- **Your instructions**: Write out again only the lines that run from the start of the entries to the line containing "apply keeps_Promise_all. apply", both included.

- **Material to process**:
Lemma keeps_rotateKeys (provider : CryptoProvider W) (container : SharedContainer C W)
  (marshalKeys : bytes -> bytes -> string) (force : bool) :
  keeps_access (rotateKeys provider container marshalKeys force).
Proof.
  unfold rotateKeys.
  apply keeps_bind; [|intros _].
  { destruct force; simpl.
    - apply keeps_unchanged. reflexivity.
    - apply keeps_unchanged. apply verifyAll_keeps_state. }
  apply keeps_bind; [apply keeps_generateKeys | intros _].
  apply keeps_bind; [intros st; repeat split | intros _].
  apply keeps_bind; [apply keeps_unchanged; reflexivity | intros owners].
  apply keeps_bind; [apply keeps_await_container | intros _].
  apply keeps_bind; [apply keeps_unchanged; reflexivity | intros members].
  apply keeps_bind; [|intros _; apply keeps_unchanged; reflexivity].
  apply keeps_Promise_all. apply Forall_forall. intros p Hp.
  apply in_map_iff in Hp as [each [<- _]]. apply keeps_sign.
Qed.

(** X17.  However [rotateKeys] ends, with or without [force], it changes no
    access decision: the members, groups and invites are the same lists, and
    [canRead], [canWrite], [getVaultsForMember], [getAccessors], [isOwner]
    and [isAdmin] answer as before. *)
Theorem rotateKeys_keeps_access (provider : CryptoProvider W)
  (container : SharedContainer C W) (marshalKeys : bytes -> bytes -> string)
  (force : bool) (st : State C W) (vault : VaultID) (acc : AccountID) :
  let st' := snd (rotateKeys provider container marshalKeys force st) in
  same_registries (this st) (this st')
  /\ canRead (heap st') (this st') vault acc = canRead (heap st) (this st) vault acc
  /\ canWrite (heap st') (this st') vault acc = canWrite (heap st) (this st) vault acc
  /\ getVaultsForMember (heap st') (this st') acc = getVaultsForMember (heap st) (this st) acc
  /\ getAccessors (heap st') (this st') vault = getAccessors (heap st) (this st) vault
  /\ isOwner (heap st') (this st') acc = isOwner (heap st) (this st) acc
  /\ isAdmin (heap st') (this st') acc = isAdmin (heap st) (this st) acc.
Proof.
  intros st'.
  destruct (keeps_rotateKeys provider container marshalKeys force st)
    as [[Hm [Hg [Hi Hv]]] Hh].
  fold st' in Hm, Hg, Hi, Hv, Hh.
  split; [repeat split; assumption|].
  exact (resolver_same (heap st) (heap st') (this st) (this st') Hh Hm Hg vault acc).
Qed.

End AccessKept.

(** * Failures in the middle of a rotation *)

Section RotationFailure.
Context {C W : Type}.
Variable provider : CryptoProvider W.
Variable container : SharedContainer C W.
Variable marshalKeys : bytes -> bytes -> string.

(** X18.  [rotateKeys] is not all-or-nothing: when the verification passes
    (or is skipped by [force]) and the provider then generates the invites
    key but rejects the generation of the key pair, [rotateKeys] throws the
    provider's error with the invites key already replaced; the key pair
    and the members are as before. *)
Theorem rotateKeys_partial_on_keygen_failure
  (force : bool) (st : State C W) (invitesKey : bytes) (w0 w1 : W) (e : Exn) :
  force = true
  \/ Forall (fun m => verify provider (heap st) (this st) m = Ok tt)
            (nonSuspended (heap st) (this st)) ->
  generateAESKey provider mkAESKeyParams (world st) = (Ok invitesKey, w0) ->
  generateRSAKey provider mkRSAKeyParams w0 = (Throw e, w1) ->
  rotateKeys provider container marshalKeys force st
  = (Throw e, mkState (heap st) (Org.with_invitesKey (Some invitesKey) (this st))
                      (super st) w1).
Proof.
  intros Hcheck HA HR.
  assert (Hpre : (if negb force then verifyAll provider None else ret tt) st = (Ok tt, st)).
  { destruct force; [reflexivity|]. cbn [negb].
    destruct Hcheck as [Hf | Hall]; [discriminate|].
    unfold verifyAll, bind, gets.
    destruct (verify_each provider (nonSuspended (heap st) (this st)) st)
      as [r [-> [[[done ->] _] | [e' [m [-> [Hm Hv]]]]]]]; [reflexivity|].
    rewrite Forall_forall in Hall. rewrite (Hall m Hm) in Hv. discriminate. }
  unfold rotateKeys. unfold bind at 1. rewrite Hpre.
  unfold bind at 1.
  assert (G : generateKeys provider container marshalKeys st
              = (Throw e, mkState (heap st) (Org.with_invitesKey (Some invitesKey) (this st))
                                  (super st) w1)).
  { unfold generateKeys. run_method. rewrite HA. simpl. now rewrite HR. }
  now rewrite G.
Qed.

End RotationFailure.

(** X18, with a provider that has no key pair to give. *)
Lemma rotateKeys_partial_on_keygen_failure_witness :
  let failing :=
    mkCryptoProvider nat
      (fun _ w => (Ok [x0a], S w))
      (fun _ w => (Throw (ProviderFailure "no key pair"), w))
      (fun privateKey message _ w => (Ok (tl privateKey ++ message), w))
      (fun publicKey signature message _ =>
         Ok (Demo.bytes_eqb signature (tl publicKey ++ message))) in
  let o := Demo.org ("p"%byte :: Demo.key_of 0) (Some ("s"%byte :: Demo.key_of 0))
             [0] [] [] in
  let st := Demo.state (Demo.heap_of [Demo.member "a" "a@x" None [] Owner]) o 5 in
  rotateKeys failing Demo.container Demo.marshalKeys true st
  = (Throw (ProviderFailure "no key pair"),
     mkState (heap st) (Org.with_invitesKey (Some [x0a]) (this st)) (super st) 6).
Proof.
  intros failing o st.
  apply (rotateKeys_partial_on_keygen_failure failing Demo.container Demo.marshalKeys
           true st [x0a] 6 6 (ProviderFailure "no key pair")).
  - now left.
  - reflexivity.
  - reflexivity.
Defined.

(** * Adding and updating members *)

Lemma find_app_last {A} (p : A -> bool) (l : list A) (x : A) :
  find p (l ++ [x])
  = match find p l with
    | Some y => Some y
    | None => if p x then Some x else None
    end.
Proof.
  induction l as [|a l IH]; simpl; [reflexivity|].
  now destruct (p a).
Qed.

Section MembershipFacts.
Context {C W : Type}.
Variable provider : CryptoProvider W.
Variable container : SharedContainer C W.
Variable marshalKeys : bytes -> bytes -> string.
Variable signOrg : Account.t -> Org.t -> W -> Result bytes * W.

Lemma addOrUpdateMember_locked fresh details (st : State C W) :
  Org.privateKey (this st) = None ->
  addOrUpdateMember provider fresh details st
  = (Throw (ThrowString "Organisation needs to be unlocked first."), st).
Proof. intros H. unfold addOrUpdateMember. run_method. now rewrite H. Qed.

Lemma addOrUpdateMember_unlocked fresh details (st : State C W) privateKey :
  Org.privateKey (this st) = Some privateKey ->
  addOrUpdateMember provider fresh details st
  = match getMember (heap st) (this st) (MemberDetails.id details) with
    | Some existing =>
        let m1 := assigned_details details (heap st existing) in
        match provider_sign provider privateKey (signedBytes m1)
                            (Org.signingParams (this st)) (world st) with
        | (Ok signature, w) =>
            (Ok tt,
             mkState (heap_set (heap_set (heap st) existing m1) existing
                               (OrgMember.with_signature (Some signature) m1))
                     (this st) (super st) w)
        | (Throw e, w) =>
            (Throw e, mkState (heap_set (heap st) existing m1) (this st) (super st) w)
        end
    | None =>
        let m1 := new_details details in
        match provider_sign provider privateKey (signedBytes m1)
                            (Org.signingParams (this st)) (world st) with
        | (Ok signature, w) =>
            (Ok tt,
             mkState (heap_set (heap_set (heap st) fresh m1) fresh
                               (OrgMember.with_signature (Some signature) m1))
                     (Org_push_member fresh (this st)) (super st) w)
        | (Throw e, w) =>
            (Throw e, mkState (heap_set (heap st) fresh m1) (this st) (super st) w)
        end
    end.
Proof.
  intros Hk. unfold addOrUpdateMember, getMember.
  unfold bind at 1, gets at 1. rewrite Hk.
  unfold bind at 1, gets at 1.
  destruct (find _ (Org.members (this st))) as [existing|].
  - unfold bind at 1, update_member at 1.
    unfold bind at 1.
    match goal with |- context [sign provider existing ?s] => set (st1 := s) end.
    rewrite (sign_unlocked provider existing st1 privateKey Hk).
    subst st1. cbn [heap this super world]. rewrite heap_set_same.
    fold (assigned_details details (heap st existing)).
    now destruct (provider_sign provider privateKey _ _ _) as [[sig|e] w].
  - unfold bind at 1, new_OrgMember at 1.
    unfold bind at 1.
    match goal with |- context [sign provider fresh ?s] => set (st1 := s) end.
    rewrite (sign_unlocked provider fresh st1 privateKey Hk).
    subst st1. cbn [heap this super world]. rewrite heap_set_same.
    fold (new_details details).
    now destruct (provider_sign provider privateKey _ _ _) as [[sig|e] w].
Qed.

- **Written reply**:
Lemma keeps_rotateKeys (provider : CryptoProvider W) (container : SharedContainer C W)
  (marshalKeys : bytes -> bytes -> string) (force : bool) :
  keeps_access (rotateKeys provider container marshalKeys force).
Proof.
  unfold rotateKeys.
  apply keeps_bind; [|intros _].
  { destruct force; simpl.
    - apply keeps_unchanged. reflexivity.
    - apply keeps_unchanged. apply verifyAll_keeps_state. }
  apply keeps_bind; [apply keeps_generateKeys | intros _].
  apply keeps_bind; [intros st; repeat split | intros _].
  apply keeps_bind; [apply keeps_unchanged; reflexivity | intros owners].
  apply keeps_bind; [apply keeps_await_container | intros _].
  apply keeps_bind; [apply keeps_unchanged; reflexivity | intros members].
  apply keeps_bind; [|intros _; apply keeps_unchanged; reflexivity].
  apply keeps_Promise_all. apply Forall_forall. intros p Hp.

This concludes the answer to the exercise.